To są rzeczy, których nie można kontrolować ani przewidzieć. Bywają jednak takie sprawy, które kontrolować i przewidywać można. I trzeba powiedzieć, że ten zamach był tylko kwestią czasu. Jeśli ktoś śledzi mniej-więcej debatę publiczną w "największej demokracji świata", to wie, że lewa strona zrobiła wiele, aby wytworzyć atmosferę ogólnej psychozy, która prędzej czy później musiała popchnąć jakiegoś desperata do działań radykalnych. Nie należy tego też oczywiście przeceniać -- morderstwo polityczne stanowi stały element "kultury politycznej" w USA. Jeśli ktoś chce, niech sobie wysznupie w jakiejś encyklopedii listę zamachów na prezydentów tego kraju -- pouczające doświadczenie. Tym niemniej, jeśli lewicowy polityk bądź aktywista wychodzi w telewizji i publicznie mówi, że Trumpa trzeba zlikwidować jako "zagrożenie dla demokracji", to tylko skończony idiota nie połączy kropek i nie zauważy tutaj jakiegoś związku.

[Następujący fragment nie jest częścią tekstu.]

(** X14. In every store that sessions can produce from a new database
    file, whatever the provider answers: the ids of each table are distinct,
    every scheduled time of the routine is a time of the day in the form
    HH:MM, every appointment date is the ISO text of a calendar date, and the
    profile table, once created, holds exactly one row. *)
Theorem reachable_store_ok (s : db) :
  reachable create json_loads s ->
  (forall t, logs s = Some t -> NoDup (map fst (rows t))) /\
  (forall t, medications s = Some t -> NoDup (map fst (rows t))) /\
  (forall t, appointments s = Some t ->
     NoDup (map fst (rows t)) /\
     forall r, r ∈ rows t ->
       exists x, Py.check_date_fields (Py.year x) (Py.month x) (Py.day x) = true /\
                 Appointment.date r.2 = isoformat x) /\
  (forall t, routines s = Some t ->
     NoDup (map fst (rows t)) /\
     forall r, r ∈ rows t ->
       exists tm, 0 <= Py.hour tm < 24 /\ 0 <= Py.minute tm < 60 /\
                  RoutineTask.scheduled_time r.2 = Py.strftime_HM tm) /\
  (forall t, patient_profile s = Some t ->
     exists i age conditions, rows t = [(i, PatientProfile.Row age conditions)]).
Proof.
  intros Hr. destruct (reachable_invariant s Hr) as (H1 & H2 & H3 & H4 & H5).
  split; [intros t Ht; by apply H1|]. split; [intros t Ht; by apply H2|].
  split; [|split].
  - intros t Ht. destruct (H3 t Ht) as [[Hnd _] Hd]. split; [done|]. exact Hd.
  - intros t Ht. destruct (H4 t Ht) as [[Hnd _] Hd]. split; [done|]. exact Hd.
  - intros t Ht. destruct (H5 t Ht) as [_ Hlen].
    destruct (rows t) as [|[i [age c]] [|? ?]]; try discriminate. by exists i, age, c.
Qed.

(** X15. On such a store the pages do not fail on the stored data: for the
    tasks of any day the dashboard computes its MISSED lines, the routine
    page computes a status for every row, and the calendar page reads a date
    from every appointment, so none is skipped. *)
Theorem reachable_pages_total (s : db) (today : Py.date) (now : Py.time)
    (tasks_df : list (Z * RoutineTask.t)) :
  reachable create json_loads s ->
  fetch_tasks today s = Ok tasks_df ->
  (exists alerts, overdue_alerts (Py.hour now) tasks_df = Ok alerts) /\
  (forall r, r ∈ tasks_df ->
     exists status, task_status now r.2 = Ok status /\
       (status = ("green", "Done") \/ status = ("red", "Overdue") \/
        status = ("gray", "Upcoming"))) /\
  (forall t r, appointments s = Some t -> r ∈ rows t ->
     exists appt_date, Py.strptime_Ymd (Appointment.date r.2) = Some appt_date).
Proof.
  intros Hr Hfetch.
  destruct (reachable_invariant s Hr) as (_ & _ & H3 & H4 & _).
  unfold fetch_tasks in Hfetch. destruct (routines s) as [t|] eqn:Ht; [|done].
  cbn [of_option mbind result_bind] in Hfetch. injection Hfetch as <-.
  destruct (H4 t eq_refl) as [_ Htimes].
  assert (Hrow : forall r, r ∈ List.filter
                     (fun r : Z * RoutineTask.t =>
                        String.eqb (RoutineTask.date r.2) (Py.strftime_Ymd today)) (rows t) ->
                   exists tm, 0 <= Py.hour tm < 24 /\ 0 <= Py.minute tm < 60 /\
                     RoutineTask.scheduled_time r.2 = Py.strftime_HM tm).
  { intros r Hin. apply Htimes.
    apply list_elem_of_In, filter_In in Hin as [Hin _]. by apply list_elem_of_In. }
  split; [|split].
  - eexists. unfold overdue_alerts. apply overdue_loop_spec.
    intros r Hin. apply elem_of_pending in Hin as [Hin _].
    destruct (Hrow r Hin) as (tm & Hh & Hm & Hst).
    exists (Py.hour tm). destruct r as [i [d n st c]]. cbn in Hst. subst st.
    by apply task_hour_strftime.
  - intros r Hin. destruct (Hrow r Hin) as (tm & Hh & Hm & Hst).
    unfold task_status. rewrite Hst, strptime_strftime_HM by done.
    cbn [of_option mbind result_bind].
    destruct (truthy _); [eexists; split; [reflexivity|by left]|].
    destruct (Py.time_gt _ _); eexists; (split; [reflexivity|]); [right; by left|right; by right].
  - intros t' r Ht' Hin. destruct (H3 t' Ht') as [_ Hd].
    destruct (Hd r Hin) as (x & Hx & Hiso). exists x. rewrite Hiso.
    by apply strptime_isoformat.
Qed.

Dodajmy, że świętowanie "demokratycznej" kultury rządzenia trwa dalej, ponieważ to, co lewicowe media w USA (i poza USA) wyrabiają w sprawie tego wydarzenia, to się (panie) we głowie nie mieści. Znów -- odsyłam do internetów, można sobie popatrzeć na nagłówki liberalnych gazet. Niedawno, na przykład, przeczytałem jeden, z którego wychodzi, że najbardziej tragicznym uczestnikiem całego zajścia był... zamachowiec, zastrzelony przez wyjątkowo nieudolnie skądinąd działające służby bezpieczeństwa.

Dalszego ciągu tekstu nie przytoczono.